Provided information START

Lemma waiting_all a : waitingOf (at_ a) readable (-1) h db = Ok (W a).
Proof.
  unfold waitingOf, W. cbn [live at_]. destruct (live q0); [|done]. unfold Store.liveRows, Store.listRows.
  change (Store.pageRows true _ db) with (rowsOf true a). rewrite read_rows by (intros x [? _]%rowsOf_elem; done).
  simpl. f_equal. unfold notHosted, summaries. rewrite filter_map, filter_map, <- !list_fmap_compose. done.
Qed.

Lemma ended_all a : endedOf (at_ a) readable (-1) db = Ok (E a).
Proof.
  unfold endedOf, E. cbn [ended at_]. destruct (ended q0) as [st|] eqn:Es; [|done].
  unfold Store.ended, Store.listRows. assert (filterOf (at_ a) readable (Some st) (-1) = storeQuery false a (-1)) as ->
    by (unfold storeQuery; by rewrite Es). change (Store.pageRows false _ db) with (rowsOf false a).
  rewrite read_rows by (intros x [? _]%rowsOf_elem; done). simpl. f_equal. unfold endedRows, summaries. by rewrite <- list_fmap_compose.
Qed.

Lemma history_is a : history (at_ a) readable h h db db = Ok (pageOf (limit q0) (full a)).
Proof.
  unfold history. rewrite waiting_is. simpl. rewrite ended_is. simpl. f_equal. apply pageOf_take; [lia|].
  replace (S (Z.to_nat (limit q0))) with (Z.to_nat (limit q0 + 1)) by lia. rewrite <- merge_take. unfold merge. f_equal. f_equal.
  f_equal. apply filter_all, Forall_forall. intros r Hr Hl.
  destruct (W_prefix a) as (yw & Ew & _), (E_prefix a) as (ye & Ee & _).
  pose proof (U_NoDup a) as HN. unfold U in HN. rewrite fmap_app in HN. apply NoDup_app in HN as (_ & Hd & _).
  apply (Hd (runId r)); [done|]. apply list_elem_of_fmap_2. rewrite Ew, Ee, !elem_of_app. apply elem_of_app in Hr. tauto.
Qed.

(** A reader that follows the pages' cursors. *)
Fixpoint follow (fuel : nat) (a : option (jstr * jstr)) : list (list RunSummary) :=
  match fuel with
  | O => []
  | S f =>
      match history (at_ a) readable h h db db with
      | Throw _ => []
      | Ok p =>
          runs p ::
          match next p with
          | Some t => match decodeCursor otherBytes otherDate t with Some c => follow f (Some c) | None => [] end
          | None => []
          end
      end
  end.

Provided information END

**What the task asks**
Lines from the entries that contain the word "readable" are what the answer must hold.

**Task response**
Lemma waiting_all a : waitingOf (at_ a) readable (-1) h db = Ok (W a).
Lemma ended_all a : endedOf (at_ a) readable (-1) db = Ok (E a).
  unfold Store.ended, Store.listRows. assert (filterOf (at_ a) readable (Some st) (-1) = storeQuery false a (-1)) as ->
Lemma history_is a : history (at_ a) readable h h db db = Ok (pageOf (limit q0) (full a)).
      match history (at_ a) readable h h db db with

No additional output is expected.